Acostumei-me a tomar o café da manhã na
janela da cozinha, ouvindo os bem-te-vis. Um retorno à infância, no parque
Moscoso, entre árvores e lagos tortuosos, ainda sem muros e assaltos.
Lembro-me das idiossincrasias... Das
tartarugas marinhas, esbaforidas, enormes, não entendendo a falta de sal
naquelas águas paradas, cheias de marrecos e gansos.
Mas o que
mais me intrigava, criança ainda, desconhecedor do saudosismo dos primeiros
imigrantes europeus, foi ter que substituir em meu imaginário, os
canários-da-terra, e sua plumagem amarelo-canarinho – isso em plena copa de 70
–, que me acostumei a admirar na fazenda do meu pai, pelos tons pastel dos
pardais. Aquela variação de cinza e marrom podia ser uma camuflagem adequada à
falta de biodiversidade dos bosques e cidades europeias, mas dava um tom meio
insosso às minhas manhãs.

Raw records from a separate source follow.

(* ===== verification/Leaf.v ===== *)
(** Leaves: the key and value bytes of an entry, and their creation. *)

From S2P Require Import Prelude Words ArtKey InodeBase Heap Stats.

(** [src/art_internal_impl.hpp:216-225] basic_leaf *)
Record basic_leaf := Leaf {
  key_size : Z;
  value_size : Z;
  data : list Z;
}.

#[export] Instance basic_leaf_eq_dec : EqDecision basic_leaf.
Proof. solve_decision. Defined.

(** [src/art_internal_impl.hpp:99-105] max_key_size *)
Definition max_key_size : Z := 2 ^ 32 - 1.
Definition max_value_size : Z := 2 ^ 32 - 1.

(** [src/art_internal_impl.hpp:112-123] basic_leaf *)
Definition leaf_of (k : art_key) (v : list Z) : basic_leaf :=
  let ks := wrap32 (Z.of_nat (key_size_of k)) in
  let vs := wrap32 (Z.of_nat (length v)) in
  Leaf ks vs (take (Z.to_nat ks) (get_key_view k) ++ take (Z.to_nat vs) v).

(** [src/art_internal_impl.hpp:146-151] get_key_view *)
Definition leaf_get_key_view (l : basic_leaf) : list Z := take (Z.to_nat (key_size l)) (data l).

(** The key as the type the index was instantiated with: [fixed] for
    [std::uint64_t] keys, [addr] the address of the data of a view.
    [src/art_internal_impl.hpp:126-144] get_key *)
Definition leaf_get_key (fixed : bool) (addr : Z) (l : basic_leaf) : art_key :=
  if fixed then art_key_of_int (bswap 8 (le_word (take 8 (data l))))
  else art_key_of_view (Span addr (leaf_get_key_view l)).

(** [src/art_internal_impl.hpp:164-171] cmp *)
Definition leaf_cmp (l : basic_leaf) (k : art_key) : Z := cmp k (leaf_get_key_view l).

(** [src/art_internal_impl.hpp:155-162] matches *)
Definition matches (l : basic_leaf) (k : art_key) : bool := leaf_cmp l k =? 0.

(** [src/art_internal_impl.hpp:176-179] get_value_view *)
Definition get_value_view (l : basic_leaf) : list Z :=
  take (Z.to_nat (value_size l)) (drop (Z.to_nat (key_size l)) (data l)).

(** [sizeof(basic_leaf)] for an empty header: two 32-bit sizes, one data byte and
    its padding. *)
Definition sizeof_leaf : Z := 12.

(** [src/art_internal_impl.hpp:202-215] compute_size *)
Definition compute_size (key_size val_size : Z) : Z := wrap64 (sizeof_leaf + key_size + val_size - 1).

(** [src/art_internal_impl.hpp:186-189] get_size *)
Definition get_size (l : basic_leaf) : Z := compute_size (key_size l) (value_size l).

(** ** Creation and deletion, with their effects on the database *)

Record env := Env {
  env_stats : stats;
  env_heap : heap;
}.

Definition with_stats (f : stats → stats) : M env unit :=
  modify (λ e, Env (f (env_stats e)) (env_heap e)).

Definition allocate `{Allocator} (size : Z) : M env unit := λ e,
  let '(r, h) := allocate_aligned size (env_heap e) in (r, Env (env_stats e) h).

(** [src/art_internal_impl.hpp:229-265] make_db_leaf_ptr *)
Definition make_db_leaf_ptr `{Allocator} (k : art_key) (v : list Z) : M env basic_leaf := (
  let too_long := match k with KView _ => max_key_size <? Z.of_nat (key_size_of k) | KInt _ => false end in
  if too_long then throw length_error
  else if max_value_size <? Z.of_nat (length v) then throw length_error
  else
    let size := compute_size (wrap32 (Z.of_nat (key_size_of k))) (wrap32 (Z.of_nat (length v))) in
    allocate size;;
    with_stats (increment_leaf_count size);;
    ret (leaf_of k v))%monad.

(** [src/art_internal_impl.hpp:286-299] basic_db_leaf_deleter *)
Definition delete_leaf (l : basic_leaf) : M env unit := with_stats (decrement_leaf_count (get_size l)).

(** [src/art_internal_impl.hpp:301-311] basic_db_inode_deleter *)
Definition delete_inode (t : node_type) : M env unit := with_stats (decrement_inode_count t).

(** The allocation of an internal node; its construction follows.
    [src/art_internal_impl.hpp:383-399] make_db_inode_unique_ptr *)
Definition allocate_inode `{Allocator} (t : node_type) : M env unit := (
  allocate (sizeof_inode t);;
  with_stats (increment_inode_count t))%monad.

(** ** Well-formed leaves *)

(** The leaf holds the entry [(k, v)]. *)
Definition leaf_holds (l : basic_leaf) (k v : list Z) : Prop :=
  key_size l = Z.of_nat (length k) ∧ value_size l = Z.of_nat (length v) ∧ data l = k ++ v ∧
  is_bytes k ∧ Z.of_nat (length k) < 2 ^ 32 ∧ Z.of_nat (length v) < 2 ^ 32.

Lemma leaf_holds_key l k v : leaf_holds l k v → leaf_get_key_view l = k.
Proof.
  intros (Hk & _ & Hd & _). unfold leaf_get_key_view. rewrite Hk, Hd, Nat2Z.id. apply take_app_length.
Qed.

Lemma leaf_holds_value l k v : leaf_holds l k v → get_value_view l = v.
Proof.
  intros (Hk & Hv & Hd & _). unfold get_value_view. rewrite Hk, Hv, Hd, !Nat2Z.id, drop_app_length.
  by apply take_ge.
Qed.

Lemma leaf_holds_matches l k v key :
  leaf_holds l k v → matches l key = true ↔ get_key_view key = k.
Proof.
  intros Hl. unfold matches, leaf_cmp. rewrite cmp_compare, (leaf_holds_key _ _ _ Hl).
  by rewrite Z.eqb_eq, compare_zero.
Qed.

Lemma leaf_of_holds k v :
  key_wf k → Z.of_nat (key_size_of k) < 2 ^ 32 → Z.of_nat (length v) < 2 ^ 32 →
  leaf_holds (leaf_of k v) (get_key_view k) v.
Proof.
  intros Hk Hkl Hvl. unfold leaf_holds, leaf_of. simpl. rewrite !(wrap_small 32) by lia.
  rewrite length_get_key_view, !Nat2Z.id. split_and!; try done.
  - rewrite take_ge by (rewrite length_get_key_view; lia). by rewrite take_ge by lia.
  - by apply get_key_view_is_bytes.
Qed.

(** The bytes of memory a leaf takes. *)
Definition leaf_bytes (k v : list Z) : Z := 11 + Z.of_nat (length k) + Z.of_nat (length v).

Lemma leaf_holds_size l k v : leaf_holds l k v → get_size l = leaf_bytes k v.
Proof.
  intros (Hk & Hv & _ & _ & ? & ?). unfold get_size, compute_size, sizeof_leaf, leaf_bytes. rewrite Hk, Hv.
  rewrite wrap_small by lia. lia.
Qed.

Se bem que eles eram engraçadinhos com seus saltos e
ousadias...
Passaram-se
longos anos e com eles sumiram os canários. Pássaro perseguido por seu canto e
plumagem, preso em gaiolas (que muitas vezes eram mantidas abertas para entrada
e saída dos casais que sempre retornavam para alimentar seus filhotes).
Recentemente,
com um certo “adestramento” de meus iguais, os canários repovoaram as cidades
do interior. Isso me deu até a ideia de conversar com os órgãos responsáveis
sobre se seria possível trazer alguns casais para a ilha de Vitória ...
Hoje, vim
mais cedo para o trabalho, parei em frente ao hortomercado e fiquei surpreso
quando vi dois filhotes de canário brincando em meio à ansiedade dos carros no
sinal vermelho. Fiquei preocupado: vai que alguém atropela aqueles jovens
indefesos ...
Então observei o macho adulto, com a
sua plumagem amarelo-vivo e cabeça vermelha, sair de um fio elétrico e
arrebanhar suas crias. Surpreso, vi esverdear o sinal, e tive que cruzar a
avenida.
Andei, talvez uns 50 metros , pensando, que
mesmo com o passar o tempo, a cor amarela do canário permaneceu entranhada em
mim.
Mas lá estava ele, interrompendo
meus devaneios, com um tom pardacento sem vida, fugindo aos saltos, da marquise
do prédio que começava a ser lavada. Só
que desta feita já não era um pardal e sim um homem que recolhia, torporoso, um colchão aos farrapos. Lá estava ele,
o usuário de crack, para me lembrar o quão fragmentada é a esperança e que a
realidade vestiu de cinza nossa cidade.
Vitória, 10 de agosto de 2012
Jorge Elias Neto
Um comentário:
Minha mãe sempre diz que as pessoas não percebem o quanto a cidade está triste, violenta. Uma cidade sem aconchego. Mas digo a ela que as pessoas percebem, sim,essa tristeza, e que talvez busquem, nos ricos alimentos, ou no quanto conseguem de algum alimento, para sobreviverem,os seus oásis de cores entre os cinzas.